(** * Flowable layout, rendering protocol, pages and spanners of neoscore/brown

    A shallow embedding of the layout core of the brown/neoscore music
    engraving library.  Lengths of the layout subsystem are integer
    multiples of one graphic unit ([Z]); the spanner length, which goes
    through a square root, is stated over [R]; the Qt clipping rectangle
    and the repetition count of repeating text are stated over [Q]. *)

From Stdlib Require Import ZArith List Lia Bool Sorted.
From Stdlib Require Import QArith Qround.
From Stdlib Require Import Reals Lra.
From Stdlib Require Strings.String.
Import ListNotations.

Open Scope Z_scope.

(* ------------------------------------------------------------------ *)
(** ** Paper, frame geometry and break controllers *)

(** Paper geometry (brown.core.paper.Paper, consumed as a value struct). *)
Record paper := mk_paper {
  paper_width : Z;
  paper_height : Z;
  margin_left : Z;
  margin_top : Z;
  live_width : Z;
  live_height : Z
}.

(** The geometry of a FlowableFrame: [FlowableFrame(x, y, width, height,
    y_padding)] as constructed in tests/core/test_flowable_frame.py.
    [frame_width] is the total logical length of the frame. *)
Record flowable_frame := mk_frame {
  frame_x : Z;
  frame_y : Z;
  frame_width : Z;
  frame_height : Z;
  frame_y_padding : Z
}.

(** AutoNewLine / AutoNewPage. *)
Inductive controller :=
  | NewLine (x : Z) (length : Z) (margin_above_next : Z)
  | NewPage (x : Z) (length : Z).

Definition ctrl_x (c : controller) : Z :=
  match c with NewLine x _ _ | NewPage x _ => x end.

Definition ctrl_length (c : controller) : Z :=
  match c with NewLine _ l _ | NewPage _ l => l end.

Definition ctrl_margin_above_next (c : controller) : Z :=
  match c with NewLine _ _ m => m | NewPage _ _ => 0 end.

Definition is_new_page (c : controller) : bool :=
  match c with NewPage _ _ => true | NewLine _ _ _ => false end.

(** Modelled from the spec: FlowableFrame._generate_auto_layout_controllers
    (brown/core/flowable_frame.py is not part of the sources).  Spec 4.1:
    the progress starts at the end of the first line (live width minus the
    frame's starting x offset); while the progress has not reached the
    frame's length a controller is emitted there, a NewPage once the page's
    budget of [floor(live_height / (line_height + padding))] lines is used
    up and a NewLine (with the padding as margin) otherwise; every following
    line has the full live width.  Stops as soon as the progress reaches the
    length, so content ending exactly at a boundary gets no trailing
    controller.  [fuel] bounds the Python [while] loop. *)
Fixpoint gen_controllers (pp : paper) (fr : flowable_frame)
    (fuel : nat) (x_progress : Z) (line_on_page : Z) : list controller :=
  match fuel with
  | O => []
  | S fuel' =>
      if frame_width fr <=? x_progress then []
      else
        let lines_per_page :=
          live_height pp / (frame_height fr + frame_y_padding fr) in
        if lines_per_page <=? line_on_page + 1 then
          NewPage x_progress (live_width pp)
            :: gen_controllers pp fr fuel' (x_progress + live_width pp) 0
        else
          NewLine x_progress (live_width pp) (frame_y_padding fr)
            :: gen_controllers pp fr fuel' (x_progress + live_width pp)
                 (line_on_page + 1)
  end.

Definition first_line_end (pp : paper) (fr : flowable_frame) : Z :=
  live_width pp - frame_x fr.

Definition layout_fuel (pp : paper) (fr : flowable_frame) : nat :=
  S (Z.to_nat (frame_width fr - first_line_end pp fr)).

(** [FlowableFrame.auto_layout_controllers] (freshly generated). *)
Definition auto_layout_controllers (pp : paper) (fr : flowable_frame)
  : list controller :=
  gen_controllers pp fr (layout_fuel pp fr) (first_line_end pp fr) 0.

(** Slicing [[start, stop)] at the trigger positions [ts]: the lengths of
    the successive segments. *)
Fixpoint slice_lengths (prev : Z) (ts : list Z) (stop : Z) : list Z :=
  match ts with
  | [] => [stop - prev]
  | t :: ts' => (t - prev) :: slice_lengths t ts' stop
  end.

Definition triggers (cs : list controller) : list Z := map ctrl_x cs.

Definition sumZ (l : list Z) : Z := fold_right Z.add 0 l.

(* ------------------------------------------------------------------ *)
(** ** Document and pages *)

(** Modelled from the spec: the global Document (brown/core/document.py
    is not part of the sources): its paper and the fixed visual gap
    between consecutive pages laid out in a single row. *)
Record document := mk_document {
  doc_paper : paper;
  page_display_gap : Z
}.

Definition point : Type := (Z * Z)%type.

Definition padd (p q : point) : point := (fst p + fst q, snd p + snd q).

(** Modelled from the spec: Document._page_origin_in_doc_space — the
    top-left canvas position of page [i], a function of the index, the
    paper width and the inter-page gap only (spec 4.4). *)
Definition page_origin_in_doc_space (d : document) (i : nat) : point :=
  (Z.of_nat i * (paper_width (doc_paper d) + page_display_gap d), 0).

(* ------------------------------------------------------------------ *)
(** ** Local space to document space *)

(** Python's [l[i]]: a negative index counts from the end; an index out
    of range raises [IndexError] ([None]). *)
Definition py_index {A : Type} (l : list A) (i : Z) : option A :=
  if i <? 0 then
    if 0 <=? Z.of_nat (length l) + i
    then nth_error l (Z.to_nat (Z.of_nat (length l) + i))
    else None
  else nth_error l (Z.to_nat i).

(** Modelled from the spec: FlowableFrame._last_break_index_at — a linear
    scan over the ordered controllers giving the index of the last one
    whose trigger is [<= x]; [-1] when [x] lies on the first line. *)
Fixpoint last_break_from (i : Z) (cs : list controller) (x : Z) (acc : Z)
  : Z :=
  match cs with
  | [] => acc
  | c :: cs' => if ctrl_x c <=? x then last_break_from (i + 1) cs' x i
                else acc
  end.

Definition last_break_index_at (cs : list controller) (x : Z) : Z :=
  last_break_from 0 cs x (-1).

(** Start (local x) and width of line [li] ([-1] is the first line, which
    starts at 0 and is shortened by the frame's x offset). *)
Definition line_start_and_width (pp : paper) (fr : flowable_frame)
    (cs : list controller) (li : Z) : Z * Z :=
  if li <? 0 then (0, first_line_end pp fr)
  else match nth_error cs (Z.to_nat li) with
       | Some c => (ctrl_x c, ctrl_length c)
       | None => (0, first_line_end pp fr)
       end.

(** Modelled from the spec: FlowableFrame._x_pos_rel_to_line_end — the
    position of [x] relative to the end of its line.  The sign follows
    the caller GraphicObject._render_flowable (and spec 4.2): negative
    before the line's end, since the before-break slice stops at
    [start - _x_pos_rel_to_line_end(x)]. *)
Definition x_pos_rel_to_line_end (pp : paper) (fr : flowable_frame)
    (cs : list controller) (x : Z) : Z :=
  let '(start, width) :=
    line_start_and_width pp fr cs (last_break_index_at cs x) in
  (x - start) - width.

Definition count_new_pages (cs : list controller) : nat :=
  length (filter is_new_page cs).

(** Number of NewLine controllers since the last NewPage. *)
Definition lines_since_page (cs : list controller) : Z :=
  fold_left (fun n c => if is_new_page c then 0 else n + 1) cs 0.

▬▬▬▬▬▬▬▬▬▬

_Problem_
Your answer must be the full listing, copied exactly.

_Solution to the exercise_
(** * Flowable layout, rendering protocol, pages and spanners of neoscore/brown

    A shallow embedding of the layout core of the brown/neoscore music
    engraving library.  Lengths of the layout subsystem are integer
    multiples of one graphic unit ([Z]); the spanner length, which goes
    through a square root, is stated over [R]; the Qt clipping rectangle
    and the repetition count of repeating text are stated over [Q]. *)

From Stdlib Require Import ZArith List Lia Bool Sorted.
From Stdlib Require Import QArith Qround.
From Stdlib Require Import Reals Lra.
From Stdlib Require Strings.String.
Import ListNotations.

Open Scope Z_scope.

(* ------------------------------------------------------------------ *)
(** ** Paper, frame geometry and break controllers *)

(** Paper geometry (brown.core.paper.Paper, consumed as a value struct). *)
Record paper := mk_paper {
  paper_width : Z;
  paper_height : Z;
  margin_left : Z;
  margin_top : Z;
  live_width : Z;
  live_height : Z
}.

(** The geometry of a FlowableFrame: [FlowableFrame(x, y, width, height,
    y_padding)] as constructed in tests/core/test_flowable_frame.py.
    [frame_width] is the total logical length of the frame. *)
Record flowable_frame := mk_frame {
  frame_x : Z;
  frame_y : Z;
  frame_width : Z;
  frame_height : Z;
  frame_y_padding : Z
}.

(** AutoNewLine / AutoNewPage. *)
Inductive controller :=
  | NewLine (x : Z) (length : Z) (margin_above_next : Z)
  | NewPage (x : Z) (length : Z).

Definition ctrl_x (c : controller) : Z :=
  match c with NewLine x _ _ | NewPage x _ => x end.

Definition ctrl_length (c : controller) : Z :=
  match c with NewLine _ l _ | NewPage _ l => l end.

Definition ctrl_margin_above_next (c : controller) : Z :=
  match c with NewLine _ _ m => m | NewPage _ _ => 0 end.

Definition is_new_page (c : controller) : bool :=
  match c with NewPage _ _ => true | NewLine _ _ _ => false end.

(** Modelled from the spec: FlowableFrame._generate_auto_layout_controllers
    (brown/core/flowable_frame.py is not part of the sources).  Spec 4.1:
    the progress starts at the end of the first line (live width minus the
    frame's starting x offset); while the progress has not reached the
    frame's length a controller is emitted there, a NewPage once the page's
    budget of [floor(live_height / (line_height + padding))] lines is used
    up and a NewLine (with the padding as margin) otherwise; every following
    line has the full live width.  Stops as soon as the progress reaches the
    length, so content ending exactly at a boundary gets no trailing
    controller.  [fuel] bounds the Python [while] loop. *)
Fixpoint gen_controllers (pp : paper) (fr : flowable_frame)
    (fuel : nat) (x_progress : Z) (line_on_page : Z) : list controller :=
  match fuel with
  | O => []
  | S fuel' =>
      if frame_width fr <=? x_progress then []
      else
        let lines_per_page :=
          live_height pp / (frame_height fr + frame_y_padding fr) in
        if lines_per_page <=? line_on_page + 1 then
          NewPage x_progress (live_width pp)
            :: gen_controllers pp fr fuel' (x_progress + live_width pp) 0
        else
          NewLine x_progress (live_width pp) (frame_y_padding fr)
            :: gen_controllers pp fr fuel' (x_progress + live_width pp)
                 (line_on_page + 1)
  end.

Definition first_line_end (pp : paper) (fr : flowable_frame) : Z :=
  live_width pp - frame_x fr.

Definition layout_fuel (pp : paper) (fr : flowable_frame) : nat :=
  S (Z.to_nat (frame_width fr - first_line_end pp fr)).

(** [FlowableFrame.auto_layout_controllers] (freshly generated). *)
Definition auto_layout_controllers (pp : paper) (fr : flowable_frame)
  : list controller :=
  gen_controllers pp fr (layout_fuel pp fr) (first_line_end pp fr) 0.

(** Slicing [[start, stop)] at the trigger positions [ts]: the lengths of
    the successive segments. *)
Fixpoint slice_lengths (prev : Z) (ts : list Z) (stop : Z) : list Z :=
  match ts with
  | [] => [stop - prev]
  | t :: ts' => (t - prev) :: slice_lengths t ts' stop
  end.

Definition triggers (cs : list controller) : list Z := map ctrl_x cs.

Definition sumZ (l : list Z) : Z := fold_right Z.add 0 l.

(* ------------------------------------------------------------------ *)
(** ** Document and pages *)

(** Modelled from the spec: the global Document (brown/core/document.py
    is not part of the sources): its paper and the fixed visual gap
    between consecutive pages laid out in a single row. *)
Record document := mk_document {
  doc_paper : paper;
  page_display_gap : Z
}.

Definition point : Type := (Z * Z)%type.

Definition padd (p q : point) : point := (fst p + fst q, snd p + snd q).

(** Modelled from the spec: Document._page_origin_in_doc_space — the
    top-left canvas position of page [i], a function of the index, the
    paper width and the inter-page gap only (spec 4.4). *)
Definition page_origin_in_doc_space (d : document) (i : nat) : point :=
  (Z.of_nat i * (paper_width (doc_paper d) + page_display_gap d), 0).

(* ------------------------------------------------------------------ *)
(** ** Local space to document space *)

(** Python's [l[i]]: a negative index counts from the end; an index out
    of range raises [IndexError] ([None]). *)
Definition py_index {A : Type} (l : list A) (i : Z) : option A :=
  if i <? 0 then
    if 0 <=? Z.of_nat (length l) + i
    then nth_error l (Z.to_nat (Z.of_nat (length l) + i))
    else None
  else nth_error l (Z.to_nat i).

(** Modelled from the spec: FlowableFrame._last_break_index_at — a linear
    scan over the ordered controllers giving the index of the last one
    whose trigger is [<= x]; [-1] when [x] lies on the first line. *)
Fixpoint last_break_from (i : Z) (cs : list controller) (x : Z) (acc : Z)
  : Z :=
  match cs with
  | [] => acc
  | c :: cs' => if ctrl_x c <=? x then last_break_from (i + 1) cs' x i
                else acc
  end.

Definition last_break_index_at (cs : list controller) (x : Z) : Z :=
  last_break_from 0 cs x (-1).

(** Start (local x) and width of line [li] ([-1] is the first line, which
    starts at 0 and is shortened by the frame's x offset). *)
Definition line_start_and_width (pp : paper) (fr : flowable_frame)
    (cs : list controller) (li : Z) : Z * Z :=
  if li <? 0 then (0, first_line_end pp fr)
  else match nth_error cs (Z.to_nat li) with
       | Some c => (ctrl_x c, ctrl_length c)
       | None => (0, first_line_end pp fr)
       end.

(** Modelled from the spec: FlowableFrame._x_pos_rel_to_line_end — the
    position of [x] relative to the end of its line.  The sign follows
    the caller GraphicObject._render_flowable (and spec 4.2): negative
    before the line's end, since the before-break slice stops at
    [start - _x_pos_rel_to_line_end(x)]. *)
Definition x_pos_rel_to_line_end (pp : paper) (fr : flowable_frame)
    (cs : list controller) (x : Z) : Z :=
  let '(start, width) :=
    line_start_and_width pp fr cs (last_break_index_at cs x) in
  (x - start) - width.

Definition count_new_pages (cs : list controller) : nat :=
  length (filter is_new_page cs).

(** Number of NewLine controllers since the last NewPage. *)
Definition lines_since_page (cs : list controller) : Z :=
  fold_left (fun n c => if is_new_page c then 0 else n + 1) cs 0.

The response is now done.